Your answer should be the lines below from the one holding "Definition toInt (x" through the one holding "Definition ltb (x", copied exactly and with nothing else.

--- Data for this task Enclosed Below ---

(** The body of the loop of [parseHTTPResource], for one element of the
    split, [res] being the descriptor built so far. *)
Definition parseHTTPResource_elem (res : httpResource) (elem : string) : httpResource :=
  let elem := strings.TrimSpace elem in
  if decide (elem = "") then res
  else
    let elem := strings.ToLower elem in
    if decide (elem = "crossorigin") then
      mkHTTPResource (URL res) (LoadingMode res) "true"
    else if strings.HasPrefix elem "crossorigin=" then
      mkHTTPResource (URL res) (LoadingMode res) (strings.TrimPrefix elem "crossorigin=")
    else if decide (elem = "defer") then
      mkHTTPResource (URL res) "defer" (CrossOrigin res)
    else if decide (elem = "async") then
      mkHTTPResource (URL res) "async" (CrossOrigin res)
    else
      mkHTTPResource elem (LoadingMode res) (CrossOrigin res).

Definition parseHTTPResource (v : string) : httpResource :=
  fold_left parseHTTPResource_elem (strings.Split v " "%char) (mkHTTPResource "" "" "").

(** ** Outcomes

    A Go call either returns or panics.  [template.Must], a failed template
    execution and a nil dereference panic. *)

Inductive outcome (A : Type) : Type :=
  | Ok (a : A)
  | Panic (msg : string).
Arguments Ok {A} a.
Arguments Panic {A} msg.

Global Instance outcome_ret : MRet outcome := @Ok.
Global Instance outcome_bind : MBind outcome := fun A B f m =>
  match m with
  | Ok a => f a
  | Panic msg => Panic msg
  end.

(** What a call does to the world outside the handler, in order. *)
Inductive event : Type :=
  | Setenv (key value : string)   (* os.Setenv *)
  | HTTPGet (url : string)        (* http.Get *)
  | Logged (msg : string).        (* app.Log *)

(** ** net/http *)

Definition StatusOK : Z := 200.
Definition StatusNotModified : Z := 304.
Definition StatusNotFound : Z := 404.
Definition StatusInternalServerError : Z := 500.
(** C3.  The rate of [clean_cpi_data] is taken against the twelfth row
    above, which is not the same month of the year before as soon as a
    month has no record.  Without the record of June 2016 the row of
    February 2017 is the thirteenth row, and its rate is taken against
    the first row, January 2016 (200 percent), not against February
    2016 (50 percent, the year-over-year rate); the row of January 2017
    is the twelfth row and its rate is missing although January 2016 is
    observed.  This holds with either fill method of [pct_change]; the
    quotients of the example are whole numbers. *)
Theorem yoy_counts_rows_not_months :
  (exists (df : DataFrame) (q : Q),
      CPI.clean_cpi_data true (Loaded (CPI.Series Sample.gapped_series)) = Ok (Frame df) /\
      cell_at df (ym 2016 1) "CPI_Total" = Some (Some (inject_Z 100)) /\
      cell_at df (ym 2016 2) "CPI_Total" = Some (Some (inject_Z 200)) /\
      cell_at df (ym 2017 1) "CPI_Total" = Some (Some (inject_Z 250)) /\
      cell_at df (ym 2017 2) "CPI_Total" = Some (Some (inject_Z 300)) /\
      cell_at df (ym 2017 1) "CPI_Total_YoY" = Some None /\
      cell_at df (ym 2017 2) "CPI_Total_YoY" = Some (Some q) /\
      (q == inject_Z 200)%Q /\
      cell_eq (spec_yoy (inject_Z 300) (inject_Z 200)) (Some (inject_Z 50)) /\
      ~ (q == inject_Z 50)%Q) /\
  (exists (df : DataFrame) (q : Q),
      CPI.clean_cpi_data false (Loaded (CPI.Series Sample.gapped_series)) = Ok (Frame df) /\
      cell_at df (ym 2016 1) "CPI_Total" = Some (Some (inject_Z 100)) /\
      cell_at df (ym 2016 2) "CPI_Total" = Some (Some (inject_Z 200)) /\
      cell_at df (ym 2017 1) "CPI_Total" = Some (Some (inject_Z 250)) /\
      cell_at df (ym 2017 2) "CPI_Total" = Some (Some (inject_Z 300)) /\
      cell_at df (ym 2017 1) "CPI_Total_YoY" = Some None /\
      cell_at df (ym 2017 2) "CPI_Total_YoY" = Some (Some q) /\
      (q == inject_Z 200)%Q /\
      cell_eq (spec_yoy (inject_Z 300) (inject_Z 200)) (Some (inject_Z 50)) /\
      ~ (q == inject_Z 50)%Q).
Proof.
  split; eexists; eexists;
    (split; [vm_compute; reflexivity|]);
    (split; [vm_compute; reflexivity|]);
    (split; [vm_compute; reflexivity|]);
    (split; [vm_compute; reflexivity|]);
    (split; [vm_compute; reflexivity|]);
    (split; [vm_compute; reflexivity|]);
    (split; [vm_compute; reflexivity|]);
    (split; [vm_compute; reflexivity|]);
    (split; [vm_compute; reflexivity|]);
    intros H; vm_compute in H; discriminate.
Qed.

(** ** Outer joins of frames with unique keys *)

Lemma positions_from_notin (k : Month) (idx : list Month) :
  forall i, ~ In k idx -> positions_from i k idx = [].
Proof.
  induction idx as [|x tl IH]; intros i H; simpl; [reflexivity|].
  destruct (Z.eqb_spec x k) as [->|Hne].
  - exfalso. apply H. now left.
  - apply IH. intros Hin. apply H. now right.
Qed.

Lemma positions_from_nodup (k : Month) (idx : list Month) :
  forall i, NoDup idx -> In k idx ->
            exists p, positions_from i k idx = [i + p] /\ nth_error idx p = Some k.
Proof.
  induction idx as [|x tl IH]; intros i Hnd Hin; [destruct Hin|].
  inversion Hnd as [|? ? Hnotin Hnd']; subst. simpl.
  destruct (Z.eqb_spec x k) as [->|Hne].
  - exists 0. rewrite positions_from_notin by assumption.
    split; [f_equal; lia|reflexivity].
  - destruct Hin as [Hin|Hin]; [contradiction|].
    destruct (IH (S i) Hnd' Hin) as (p & Hp & Hnth).
    exists (S p). split; [rewrite Hp; f_equal; lia|exact Hnth].
Qed.

Lemma indexer_unique (k : Month) (idx : list Month) :
  NoDup idx -> indexer k idx = [position k idx].
Proof.
  intros Hnd. unfold position, indexer.
  destruct (in_dec Z.eq_dec k idx) as [Hin|Hout].
  - destruct (positions_from_nodup k idx 0 Hnd Hin) as (p & -> & _). reflexivity.
  - now rewrite positions_from_notin.
Qed.

Lemma position_found (k : Month) (idx : list Month) :
  NoDup idx -> In k idx ->
  exists p, position k idx = Some p /\ nth_error idx p = Some k.
Proof.
  intros Hnd Hin. unfold position, indexer.
  destruct (positions_from_nodup k idx 0 Hnd Hin) as (p & -> & Hp).
  exists p. split; [reflexivity|exact Hp].
Qed.

Lemma position_notin (k : Month) (idx : list Month) :
  ~ In k idx -> position k idx = None.
Proof.
  intros H. unfold position, indexer. now rewrite positions_from_notin.
Qed.

Lemma lookup_in_notin (idx : list Month) (vals : list cell) (k : Month) :
  ~ In k idx -> lookup_in idx vals k = None.
Proof. intros H. unfold lookup_in. now rewrite position_notin. Qed.

Lemma lookup_in_render (keys : list Month) (f : Month -> cell) (k : Month) :
  NoDup keys -> In k keys -> lookup_in keys (map f keys) k = f k.
Proof.
  intros Hnd Hin. unfold lookup_in.
  destruct (position_found k keys Hnd Hin) as (p & -> & Hp).
  apply nth_error_nth. rewrite nth_error_map, Hp. reflexivity.
Qed.

Lemma take_positions (idx keys : list Month) (vals : list cell) :
  take (map (fun k => position k idx) keys) vals = map (lookup_in idx vals) keys.
Proof. unfold take, lookup_in. now rewrite map_map. Qed.

(** Looked up under its own index, a column gives itself. *)
Lemma map_lookup_self (idx : list Month) (vals : list cell) :
  NoDup idx -> List.length vals = List.length idx ->
  map (lookup_in idx vals) idx = vals.
Proof.
  intros Hnd Hlen. apply nth_error_ext. intros p.
  rewrite nth_error_map.
  destruct (nth_error idx p) as [k|] eqn:Ek; simpl.
  - unfold lookup_in.
    destruct (position_found k idx Hnd (nth_error_In _ _ Ek)) as (q & -> & Hq).
    assert (q = p).
    { apply (proj1 (NoDup_nth_error idx) Hnd).
      - apply nth_error_Some. rewrite Hq. discriminate.
      - congruence. }
    subst q. symmetry. apply nth_error_nth'.
    rewrite Hlen. apply nth_error_Some. rewrite Ek. discriminate.
  - symmetry. apply nth_error_None. rewrite Hlen. now apply nth_error_None.
Qed.
Lemma placeholder_solid i (code t1 t2 a b : jsstring) :
  as_placeholder i code = t1 ++ t2 -> t1 <> [] -> t2 <> [] ->
  ~ outside_name (a ++ t1) (t2 ++ b).
Proof.
  unfold as_placeholder. intros E H1 H2 Hcut.
  pose proof (placeholder_units i) as Hu. rewrite E in Hu.
  apply Forall_app in Hu as [Hu1 Hu2].
  destruct Hcut as [Hcut|Hcut].
  - destruct t2 as [|c t2]; [easy|]. cbn [app] in Hcut.
    inversion Hu2; subst. congruence.
  - rewrite rev_app_distr in Hcut.
    apply Forall_rev in Hu1. destruct (rev t1) as [|c r] eqn:R.
    + apply (f_equal (@rev _)) in R. rewrite rev_involutive in R. now subst.
    + cbn [app] in Hcut. inversion Hu1; subst. congruence.
Qed.

(** Plain text without underscore has no placeholder in it. *)
Lemma fill_plain_inv (x : list piece) (s : jsstring) :
  fill as_placeholder x = s -> Forall (fun c => c <> 95) s -> x = plain s.
Proof.
  revert s. induction x as [|[c|i code] x IH]; intros s E Hs; subst s.
  - reflexivity.
  - cbn in Hs. inversion Hs; subst. cbn. f_equal. now apply IH.
  - exfalso. change (fill as_placeholder (Fence i code :: x))
      with (95 :: (95 :: js "CODE_BLOCK_" ++ nat_to_js i ++ js "__")
               ++ fill as_placeholder x) in Hs.
    inversion Hs; subst. congruence.
Qed.

Lemma name_unit_underscore (s : jsstring) :
  Forall (fun c => name_unit c = false) s -> Forall (fun c => c <> 95) s.
Proof. apply Forall_impl. intros c Hc ->. discriminate. Qed.
(** When the insert raises, [add_moderator] passes the exception on with
    its connection still open. *)
Lemma add_moderator_leak
      (name city description email : string) (phone expertise : option string)
      (w : World) :
  moderators (store w) = None ->
  fst (db_setup.add_moderator name city description email phone expertise w)
  = Raise (OperationalError "no such table: moderators")
  /\ open_conns
       (snd (db_setup.add_moderator name city description email phone
               expertise w))
     = next_conn w :: open_conns w.
Proof.
  intro Ht. run_db. rewrite Ht. simpl. split; reflexivity.
Qed.

(** C8 -- the three operations with a [finally] clause close their
    connection on every exit; [add_moderator] has none.  On a database
    file without the moderators table its insert raises, the exception
    leaves the function, and the connection it opened (handle 0) stays
    open.  [add_participant] on the same file raises too, with its
    connection closed. *)
Theorem add_moderator_leaves_connection_open :
  let after :=
    db_setup.add_moderator "Jai Kumar" "Hyderabad"
      "Experienced technical event moderator with 10+ years"
      "jai.kumar@example.com" (Some "+91-9876543210") None fresh_world in
  fst after = Raise (OperationalError "no such table: moderators")
  /\ open_conns fresh_world = []
  /\ open_conns (snd after) = [0]
  /\ open_conns
       (snd (db_setup.add_participant "Alice Smith" "alice.smith@techcorp.com"
               None None None fresh_world)) = [].
Proof.
  repeat split; reflexivity.
Qed.

(** ** Theme generation *)

(** The ways the attempt inside [try] fails, for the outcome of the
    completion call: the call raises; the response does not pass the
    checks (not a dict, no choices, no message, empty or missing content,
    content of another type); the text holds no theme. *)
Inductive generation_failure (outcome : result pyvalue) : exn -> Prop :=
| call_raised (e : exn) :
    outcome = Raise e -> generation_failure outcome e
| response_rejected (response : pyvalue) (e : exn) :
    outcome = Ok response ->
    response_text response = Raise e ->
    generation_failure outcome e
| no_theme_parsed (response : pyvalue) (raw_response : string) :
    outcome = Ok response ->
    response_text response = Ok raw_response ->
    parse_themes raw_response = [] ->
    generation_failure outcome
      (ValueError "Failed to extract themes from LLM response").

(** The completion call returned a response whose text holds no theme. *)
Definition holds_no_theme (outcome : result pyvalue) : Prop :=
  exists response raw_response,
    outcome = Ok response
    /\ response_text response = Ok raw_response
    /\ parse_themes raw_response = [].

Definition two_titles : string :=
  "**1. Title A**" ++ NL ++ "Desc A" ++ NL ++ "**2. Title B**" ++ NL
  ++ "Desc B".
Ltac cmp_cases :=
  repeat match goal with
  | |- context [Pos.compare_cont Eq ?a ?b] =>
      change (Pos.compare_cont Eq a b) with (Pos.compare a b)
  | H : context [Pos.compare_cont Eq ?a ?b] |- _ =>
      change (Pos.compare_cont Eq a b) with (Pos.compare a b) in H
  end;
  repeat match goal with
  | |- context [Z.compare ?a ?b] => destruct (Z.compare_spec a b)
  | H : context [Z.compare ?a ?b] |- _ => destruct (Z.compare_spec a b)
  | |- context [Pos.compare ?a ?b] => destruct (Pos.compare_spec a b)
  | H : context [Pos.compare ?a ?b] |- _ => destruct (Pos.compare_spec a b)
  end;
  simpl in *; try congruence; try lia.

Ltac by_cases3 a b c :=
  destruct a as [[]|[]| |[] ? ?], b as [[]|[]| |[] ? ?], c as [[]|[]| |[] ? ?];
  simpl; try congruence; cmp_cases.

Lemma SFcompare_antisym (a b : spec_float) :
  SFcompare b a = option_map CompOpp (SFcompare a b).
Proof.
  destruct a as [[]|[]| |[] ? ?], b as [[]|[]| |[] ? ?];
    simpl; try reflexivity; cmp_cases.
Qed.

Lemma SF_le_lt_trans (a b c : spec_float) :
  SFleb a b = true -> SFltb b c = true -> SFltb a c = true.
Proof. unfold SFleb, SFltb. by_cases3 a b c. Qed.

Lemma SF_lt_le_trans (a b c : spec_float) :
  SFltb a b = true -> SFleb b c = true -> SFltb a c = true.
Proof. unfold SFleb, SFltb. by_cases3 a b c. Qed.

Lemma ltb_leb (x y : float) :
  (x <? y)%float = true -> (x <=? y)%float = true.
Proof.
  rewrite ltb_spec, leb_spec. unfold SFltb, SFleb.
  destruct (SFcompare (Prim2SF x) (Prim2SF y)) as [[]|]; simpl; congruence.
Qed.

Lemma ltb_not_leb (x y : float) :
  (x <? y)%float = true -> (y <=? x)%float = false.
Proof.
  rewrite ltb_spec, leb_spec. unfold SFltb, SFleb.
  rewrite (SFcompare_antisym (Prim2SF x) (Prim2SF y)).
  destruct (SFcompare (Prim2SF x) (Prim2SF y)) as [[]|]; simpl; congruence.
Qed.

Lemma leb_not_ltb (x y : float) :
  (x <=? y)%float = true -> (y <? x)%float = false.
Proof.
  rewrite ltb_spec, leb_spec. unfold SFltb, SFleb.
  rewrite (SFcompare_antisym (Prim2SF x) (Prim2SF y)).
  destruct (SFcompare (Prim2SF x) (Prim2SF y)) as [[]|]; simpl; congruence.
Qed.

Lemma leb_ltb_trans (x y z : float) :
  (x <=? y)%float = true -> (y <? z)%float = true -> (x <? z)%float = true.
Proof. rewrite !ltb_spec, leb_spec. apply SF_le_lt_trans. Qed.

Lemma ltb_leb_trans (x y z : float) :
  (x <? y)%float = true -> (y <=? z)%float = true -> (x <? z)%float = true.
Proof. rewrite !ltb_spec, leb_spec. apply SF_lt_le_trans. Qed.

End FloatOrder.

(** ** Comparing a float with an integer *)

(** On a finite float the two answers of [f < n] are the two orders of
    the numbers. *)
Lemma float_lt_int_value (f : float) (n : Z) (q : Q) :
  Py.float_value f = Some q ->
  (Py.float_lt_int f n = true <-> (q < inject_Z n)%Q)
  /\ (Py.float_lt_int f n = false <-> (inject_Z n <= q)%Q).
Proof.
  intros Hq. unfold Py.float_lt_int. rewrite Hq.
  destruct (Qle_bool (inject_Z n) q) eqn:E; simpl.
  - apply Qle_bool_iff in E. split; split; intros Hx; try discriminate; auto.
    exfalso. exact (Qlt_not_le _ _ Hx E).
  - assert (Hlt : (q < inject_Z n)%Q).
    { apply Qnot_le_lt. intros Hle. apply Qle_bool_iff in Hle. congruence. }
    split; split; intros Hx; try discriminate; auto.
    exfalso. exact (Qlt_not_le _ _ Hlt Hx).
Qed.
(** * Builtin evaluation of libminizinc ([lib/builtins.cpp])

    A shallow embedding of the builtins that evaluate calls on constant
    arguments, and of the bound computation for integer division.

    Conventions of the embedding:
    - a C++ function that can [throw] returns a [result];
    - [Expression*] that may be [NULL] is an [option Expression];
    - the evaluators of [eval_par.cpp], the pretty printer and the
      distributions of [<random>] are not part of [builtins.cpp]: they are the
      fields of the interfaces [Evaluator], [Printer] and [Random];
    - the value classes of [values.hh], the range iterators of
      [iterators.hh] and the syntax tree of [ast.hh] and [type.hh] are used
      by [builtins.cpp] and declared elsewhere: they are modelled after what
      the specification says of them, integers being the integers of [Z];
    - the random engine of the process is a state that the sampling builtins
      take and return;
    - a loop that follows pointers takes fuel, and returns [None] when the
      fuel does not suffice;
    - source locations carried by exceptions are left out. *)

From Stdlib Require Import ZArith Lia SpecFloat Sorted Permutation.
From stdpp Require Import base option list strings pretty.

Local Open Scope Z_scope.

(** ** Exceptions and results *)

Inductive Exception : Type :=
| EvalError (msg : string)
| ResultUndefinedError (msg : string)
| ArithmeticError (msg : string)
| AssertionViolation.

Inductive result (A : Type) : Type :=
| Ok (a : A)
| Throw (e : Exception).
Arguments Ok {A} a.
Arguments Throw {A} e.

#[global] Instance result_ret : MRet result := fun A a => Ok a.
#[global] Instance result_bind : MBind result := fun A B f m =>
  match m with
  | Ok a => f a
  | Throw e => Throw e
  end.

(** ** Values ([values.hh]) *)

(** Modelled from the spec: [IntVal] is declared in [values.hh]; it is an
    integer or one of the two infinities, and arithmetic on the finite values
    is integer arithmetic. *)
Inductive IntVal : Type :=
| IntFinite (v : Z)
| IntPlusInfinity
| IntMinusInfinity.

#[global] Instance IntVal_eq_dec : EqDecision IntVal.
Proof. solve_decision. Defined.

Module IntVal_.

Definition isFinite (x : IntVal) : bool :=
  match x with IntFinite _ => true | _ => false end.

Definition toInt (x : IntVal) : result Z :=
  match x with
  | IntFinite v => Ok v
  | _ => Throw (ArithmeticError "arithmetic operation on infinite value")
  end.

(** [std::numeric_limits<long long>::max()] and [min()]. *)
Definition maxint : Z := 2 ^ 63 - 1.
Definition minint : Z := - 2 ^ 63.

(** [operator<] on [IntVal]. *)
Definition ltb (x y : IntVal) : bool :=
  match x, y with
  | IntFinite a, IntFinite b => a <? b
  | IntMinusInfinity, IntMinusInfinity => false
  | IntMinusInfinity, _ => true
  | _, IntPlusInfinity => match x with IntPlusInfinity => false | _ => true end
  | _, _ => false
  end.

(** [std::min(a, b)] is [(b < a) ? b : a], [std::max(a, b)] is
    [(a < b) ? b : a]. *)
Definition min (a b : IntVal) : IntVal := if ltb b a then b else a.
Definition max (a b : IntVal) : IntVal := if ltb a b then b else a.

Definition plus (x y : IntVal) : result IntVal :=
  match x, y with
  | IntFinite a, IntFinite b => Ok (IntFinite (a + b))
  | _, _ => Throw (ArithmeticError "arithmetic operation on infinite value")
  end.

Definition times (x y : IntVal) : result IntVal :=
  match x, y with
  | IntFinite a, IntFinite b => Ok (IntFinite (a * b))
  | _, _ => Throw (ArithmeticError "arithmetic operation on infinite value")
  end.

--- End of Enclosed Data for this task ---

Output for this exercise:
Definition toInt (x : IntVal) : result Z :=
  match x with
  | IntFinite v => Ok v
  | _ => Throw (ArithmeticError "arithmetic operation on infinite value")
  end.

(** [std::numeric_limits<long long>::max()] and [min()]. *)
Definition maxint : Z := 2 ^ 63 - 1.
Definition minint : Z := - 2 ^ 63.

(** [operator<] on [IntVal]. *)
Definition ltb (x y : IntVal) : bool :=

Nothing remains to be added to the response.